[SUPPLIED RECORDS Boundary: Start]

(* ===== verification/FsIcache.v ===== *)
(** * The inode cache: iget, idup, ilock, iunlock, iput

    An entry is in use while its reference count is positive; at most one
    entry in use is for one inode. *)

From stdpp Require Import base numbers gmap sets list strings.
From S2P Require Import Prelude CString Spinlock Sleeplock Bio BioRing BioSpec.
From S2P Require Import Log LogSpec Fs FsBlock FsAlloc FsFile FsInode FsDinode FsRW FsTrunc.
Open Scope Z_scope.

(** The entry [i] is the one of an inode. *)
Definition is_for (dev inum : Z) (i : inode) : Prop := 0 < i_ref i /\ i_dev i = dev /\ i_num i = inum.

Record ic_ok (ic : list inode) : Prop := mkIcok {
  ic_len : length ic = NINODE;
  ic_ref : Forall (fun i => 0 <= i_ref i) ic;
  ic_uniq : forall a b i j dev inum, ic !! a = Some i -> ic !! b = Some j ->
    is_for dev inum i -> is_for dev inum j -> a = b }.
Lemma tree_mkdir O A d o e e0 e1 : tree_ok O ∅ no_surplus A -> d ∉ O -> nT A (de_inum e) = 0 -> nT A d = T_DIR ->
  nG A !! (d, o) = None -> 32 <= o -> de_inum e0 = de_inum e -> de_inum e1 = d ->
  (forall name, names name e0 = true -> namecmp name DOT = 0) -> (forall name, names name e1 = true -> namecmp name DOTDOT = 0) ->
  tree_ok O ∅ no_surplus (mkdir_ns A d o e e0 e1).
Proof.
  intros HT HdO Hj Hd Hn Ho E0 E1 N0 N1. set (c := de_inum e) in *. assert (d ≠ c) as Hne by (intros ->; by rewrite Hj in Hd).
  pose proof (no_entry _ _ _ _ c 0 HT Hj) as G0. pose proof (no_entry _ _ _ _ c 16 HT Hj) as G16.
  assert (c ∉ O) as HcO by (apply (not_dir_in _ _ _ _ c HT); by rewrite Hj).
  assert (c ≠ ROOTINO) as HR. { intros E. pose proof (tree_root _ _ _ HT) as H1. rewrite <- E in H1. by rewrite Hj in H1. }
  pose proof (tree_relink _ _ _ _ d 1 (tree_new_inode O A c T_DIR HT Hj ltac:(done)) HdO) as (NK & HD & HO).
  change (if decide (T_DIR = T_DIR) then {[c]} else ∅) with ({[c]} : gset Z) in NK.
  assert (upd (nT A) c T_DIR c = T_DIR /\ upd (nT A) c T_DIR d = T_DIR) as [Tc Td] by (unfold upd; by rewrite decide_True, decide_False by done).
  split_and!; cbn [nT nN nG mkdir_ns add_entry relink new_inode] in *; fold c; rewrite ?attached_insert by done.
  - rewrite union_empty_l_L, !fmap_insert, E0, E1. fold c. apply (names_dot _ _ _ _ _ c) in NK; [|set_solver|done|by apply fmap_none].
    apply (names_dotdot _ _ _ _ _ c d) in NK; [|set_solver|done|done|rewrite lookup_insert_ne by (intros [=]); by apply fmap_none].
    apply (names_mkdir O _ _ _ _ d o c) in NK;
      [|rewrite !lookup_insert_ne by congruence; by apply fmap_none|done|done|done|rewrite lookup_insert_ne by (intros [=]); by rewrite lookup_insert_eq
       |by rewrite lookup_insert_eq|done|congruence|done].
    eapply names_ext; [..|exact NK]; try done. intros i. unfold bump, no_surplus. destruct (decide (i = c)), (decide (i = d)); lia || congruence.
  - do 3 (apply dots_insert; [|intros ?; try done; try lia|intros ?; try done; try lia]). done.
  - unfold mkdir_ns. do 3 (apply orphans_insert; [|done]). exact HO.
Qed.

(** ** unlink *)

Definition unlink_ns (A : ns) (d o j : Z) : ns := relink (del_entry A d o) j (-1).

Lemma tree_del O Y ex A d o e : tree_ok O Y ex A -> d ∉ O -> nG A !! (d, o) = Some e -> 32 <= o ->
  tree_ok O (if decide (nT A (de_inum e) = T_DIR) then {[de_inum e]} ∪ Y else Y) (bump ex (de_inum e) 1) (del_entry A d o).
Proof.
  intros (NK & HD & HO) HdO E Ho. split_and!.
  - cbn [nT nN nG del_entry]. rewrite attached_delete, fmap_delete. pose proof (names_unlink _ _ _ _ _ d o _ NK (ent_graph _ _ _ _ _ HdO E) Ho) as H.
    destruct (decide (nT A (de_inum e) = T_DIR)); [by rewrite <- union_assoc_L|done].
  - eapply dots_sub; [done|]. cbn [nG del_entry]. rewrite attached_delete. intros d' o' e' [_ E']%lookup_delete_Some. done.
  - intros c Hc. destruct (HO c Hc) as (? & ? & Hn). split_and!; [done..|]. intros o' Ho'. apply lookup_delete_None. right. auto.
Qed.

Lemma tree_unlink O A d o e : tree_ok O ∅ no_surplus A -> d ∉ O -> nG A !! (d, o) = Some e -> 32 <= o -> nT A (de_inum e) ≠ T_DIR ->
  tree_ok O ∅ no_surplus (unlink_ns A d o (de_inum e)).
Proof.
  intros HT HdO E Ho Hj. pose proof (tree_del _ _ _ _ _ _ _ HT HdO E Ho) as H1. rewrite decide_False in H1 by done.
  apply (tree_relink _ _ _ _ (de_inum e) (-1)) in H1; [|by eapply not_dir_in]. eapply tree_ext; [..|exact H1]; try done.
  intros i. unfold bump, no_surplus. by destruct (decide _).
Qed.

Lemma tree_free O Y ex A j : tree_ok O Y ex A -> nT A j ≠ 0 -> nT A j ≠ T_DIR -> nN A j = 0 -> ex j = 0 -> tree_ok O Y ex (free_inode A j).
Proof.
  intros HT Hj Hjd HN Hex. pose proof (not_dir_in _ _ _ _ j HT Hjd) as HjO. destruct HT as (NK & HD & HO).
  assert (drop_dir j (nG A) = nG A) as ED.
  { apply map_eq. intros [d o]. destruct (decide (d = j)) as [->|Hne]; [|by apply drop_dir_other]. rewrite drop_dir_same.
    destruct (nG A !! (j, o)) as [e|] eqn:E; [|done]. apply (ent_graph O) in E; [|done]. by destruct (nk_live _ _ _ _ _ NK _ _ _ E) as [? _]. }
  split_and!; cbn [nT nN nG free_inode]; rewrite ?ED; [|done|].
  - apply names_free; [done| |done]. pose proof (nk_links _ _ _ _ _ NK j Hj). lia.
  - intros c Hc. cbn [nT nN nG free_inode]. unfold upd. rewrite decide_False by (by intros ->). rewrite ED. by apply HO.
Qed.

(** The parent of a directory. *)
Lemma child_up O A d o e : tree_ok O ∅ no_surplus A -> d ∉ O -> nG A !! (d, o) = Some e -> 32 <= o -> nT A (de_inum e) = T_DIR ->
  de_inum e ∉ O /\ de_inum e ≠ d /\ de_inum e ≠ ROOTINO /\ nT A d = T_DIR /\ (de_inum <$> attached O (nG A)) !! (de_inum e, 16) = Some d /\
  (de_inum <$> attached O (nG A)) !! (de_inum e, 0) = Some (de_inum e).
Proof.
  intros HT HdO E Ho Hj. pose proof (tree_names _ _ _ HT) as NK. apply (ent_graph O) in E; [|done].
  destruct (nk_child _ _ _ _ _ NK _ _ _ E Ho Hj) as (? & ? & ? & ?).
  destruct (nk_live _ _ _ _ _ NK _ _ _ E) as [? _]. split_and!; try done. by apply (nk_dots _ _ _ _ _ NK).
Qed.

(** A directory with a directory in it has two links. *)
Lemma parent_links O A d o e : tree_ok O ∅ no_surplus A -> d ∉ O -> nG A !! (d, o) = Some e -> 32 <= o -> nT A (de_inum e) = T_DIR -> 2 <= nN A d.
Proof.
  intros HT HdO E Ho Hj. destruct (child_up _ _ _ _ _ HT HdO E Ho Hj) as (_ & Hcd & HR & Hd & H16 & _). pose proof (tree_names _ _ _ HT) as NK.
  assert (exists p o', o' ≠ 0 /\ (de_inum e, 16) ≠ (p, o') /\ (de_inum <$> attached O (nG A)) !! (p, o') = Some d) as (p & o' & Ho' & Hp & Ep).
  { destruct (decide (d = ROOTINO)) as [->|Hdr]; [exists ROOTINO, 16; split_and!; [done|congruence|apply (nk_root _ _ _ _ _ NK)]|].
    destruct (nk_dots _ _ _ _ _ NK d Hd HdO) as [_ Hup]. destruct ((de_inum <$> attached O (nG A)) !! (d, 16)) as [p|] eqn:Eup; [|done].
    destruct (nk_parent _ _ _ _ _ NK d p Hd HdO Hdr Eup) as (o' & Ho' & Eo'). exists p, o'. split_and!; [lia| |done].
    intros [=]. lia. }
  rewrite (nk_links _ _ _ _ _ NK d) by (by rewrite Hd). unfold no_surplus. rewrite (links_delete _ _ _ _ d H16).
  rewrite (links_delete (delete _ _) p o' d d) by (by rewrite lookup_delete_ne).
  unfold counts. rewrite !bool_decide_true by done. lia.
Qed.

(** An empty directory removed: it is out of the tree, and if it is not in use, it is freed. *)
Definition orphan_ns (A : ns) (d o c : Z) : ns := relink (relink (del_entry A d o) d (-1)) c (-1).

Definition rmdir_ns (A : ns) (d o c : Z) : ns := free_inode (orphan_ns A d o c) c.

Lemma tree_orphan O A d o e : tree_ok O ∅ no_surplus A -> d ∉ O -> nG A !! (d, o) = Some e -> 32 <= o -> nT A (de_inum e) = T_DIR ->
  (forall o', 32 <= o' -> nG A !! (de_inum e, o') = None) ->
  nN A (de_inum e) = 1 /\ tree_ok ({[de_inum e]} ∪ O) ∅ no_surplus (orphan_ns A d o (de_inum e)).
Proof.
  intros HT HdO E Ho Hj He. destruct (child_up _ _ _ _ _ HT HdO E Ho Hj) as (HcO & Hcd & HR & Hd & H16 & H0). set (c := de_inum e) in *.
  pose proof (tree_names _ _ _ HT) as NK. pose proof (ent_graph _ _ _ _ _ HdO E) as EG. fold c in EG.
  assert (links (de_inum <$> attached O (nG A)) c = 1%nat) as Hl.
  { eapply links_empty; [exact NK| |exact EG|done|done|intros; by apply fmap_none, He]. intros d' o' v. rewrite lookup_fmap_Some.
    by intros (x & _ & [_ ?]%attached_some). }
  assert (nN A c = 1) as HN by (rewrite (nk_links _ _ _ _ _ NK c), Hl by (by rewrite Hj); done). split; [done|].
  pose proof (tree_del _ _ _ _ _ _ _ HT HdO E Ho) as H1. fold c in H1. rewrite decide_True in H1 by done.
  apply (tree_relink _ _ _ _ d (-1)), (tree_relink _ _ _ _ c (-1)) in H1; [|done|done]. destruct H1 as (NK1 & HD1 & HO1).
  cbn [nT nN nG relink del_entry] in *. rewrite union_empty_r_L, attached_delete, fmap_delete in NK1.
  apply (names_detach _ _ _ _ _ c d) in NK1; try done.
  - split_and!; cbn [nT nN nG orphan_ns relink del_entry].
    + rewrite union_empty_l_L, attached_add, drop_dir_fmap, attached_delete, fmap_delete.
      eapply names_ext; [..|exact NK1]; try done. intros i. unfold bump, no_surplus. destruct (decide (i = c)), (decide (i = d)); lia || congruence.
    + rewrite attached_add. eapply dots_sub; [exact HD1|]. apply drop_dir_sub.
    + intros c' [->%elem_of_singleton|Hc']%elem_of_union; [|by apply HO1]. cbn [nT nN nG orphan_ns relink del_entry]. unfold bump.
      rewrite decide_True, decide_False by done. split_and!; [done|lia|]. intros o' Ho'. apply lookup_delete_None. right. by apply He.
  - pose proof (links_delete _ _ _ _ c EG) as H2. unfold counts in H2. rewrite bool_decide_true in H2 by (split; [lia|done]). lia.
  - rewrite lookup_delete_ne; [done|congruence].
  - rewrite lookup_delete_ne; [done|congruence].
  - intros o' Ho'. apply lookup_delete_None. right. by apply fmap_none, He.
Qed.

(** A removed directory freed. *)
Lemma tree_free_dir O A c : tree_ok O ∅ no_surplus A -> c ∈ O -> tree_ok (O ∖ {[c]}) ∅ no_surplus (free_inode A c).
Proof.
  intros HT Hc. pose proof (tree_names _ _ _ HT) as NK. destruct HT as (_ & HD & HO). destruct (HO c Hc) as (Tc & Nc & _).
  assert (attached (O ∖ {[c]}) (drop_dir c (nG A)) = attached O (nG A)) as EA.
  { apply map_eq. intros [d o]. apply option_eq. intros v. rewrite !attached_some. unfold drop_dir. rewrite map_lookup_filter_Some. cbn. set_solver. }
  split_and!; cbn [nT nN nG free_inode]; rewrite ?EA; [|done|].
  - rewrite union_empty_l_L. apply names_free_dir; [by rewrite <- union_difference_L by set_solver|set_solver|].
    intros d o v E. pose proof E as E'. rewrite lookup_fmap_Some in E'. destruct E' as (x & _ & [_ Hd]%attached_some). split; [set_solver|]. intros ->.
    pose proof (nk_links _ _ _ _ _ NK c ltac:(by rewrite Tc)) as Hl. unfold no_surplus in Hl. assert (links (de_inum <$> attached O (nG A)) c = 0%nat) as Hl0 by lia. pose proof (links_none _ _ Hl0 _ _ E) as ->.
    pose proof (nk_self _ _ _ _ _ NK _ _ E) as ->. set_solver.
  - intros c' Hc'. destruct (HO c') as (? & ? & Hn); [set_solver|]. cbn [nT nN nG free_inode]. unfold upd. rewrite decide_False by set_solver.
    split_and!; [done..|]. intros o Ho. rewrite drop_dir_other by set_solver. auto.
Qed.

[SUPPLIED RECORDS Boundary: End]

▸ EXERCISE:
Of the entries listed above, reproduce only the lines starting at the line containing "cbn [nT nN nG relink" and ending at the line containing "rewrite decide_True, decide_False by done.". Include both, exactly as they stand.

▸ ANSWER FOR THE TASK:
  cbn [nT nN nG relink del_entry] in *. rewrite union_empty_r_L, attached_delete, fmap_delete in NK1.
  apply (names_detach _ _ _ _ _ c d) in NK1; try done.
  - split_and!; cbn [nT nN nG orphan_ns relink del_entry].
    + rewrite union_empty_l_L, attached_add, drop_dir_fmap, attached_delete, fmap_delete.
      eapply names_ext; [..|exact NK1]; try done. intros i. unfold bump, no_surplus. destruct (decide (i = c)), (decide (i = d)); lia || congruence.
    + rewrite attached_add. eapply dots_sub; [exact HD1|]. apply drop_dir_sub.
    + intros c' [->%elem_of_singleton|Hc']%elem_of_union; [|by apply HO1]. cbn [nT nN nG orphan_ns relink del_entry]. unfold bump.
      rewrite decide_True, decide_False by done. split_and!; [done|lia|]. intros o' Ho'. apply lookup_delete_None. right. by apply He.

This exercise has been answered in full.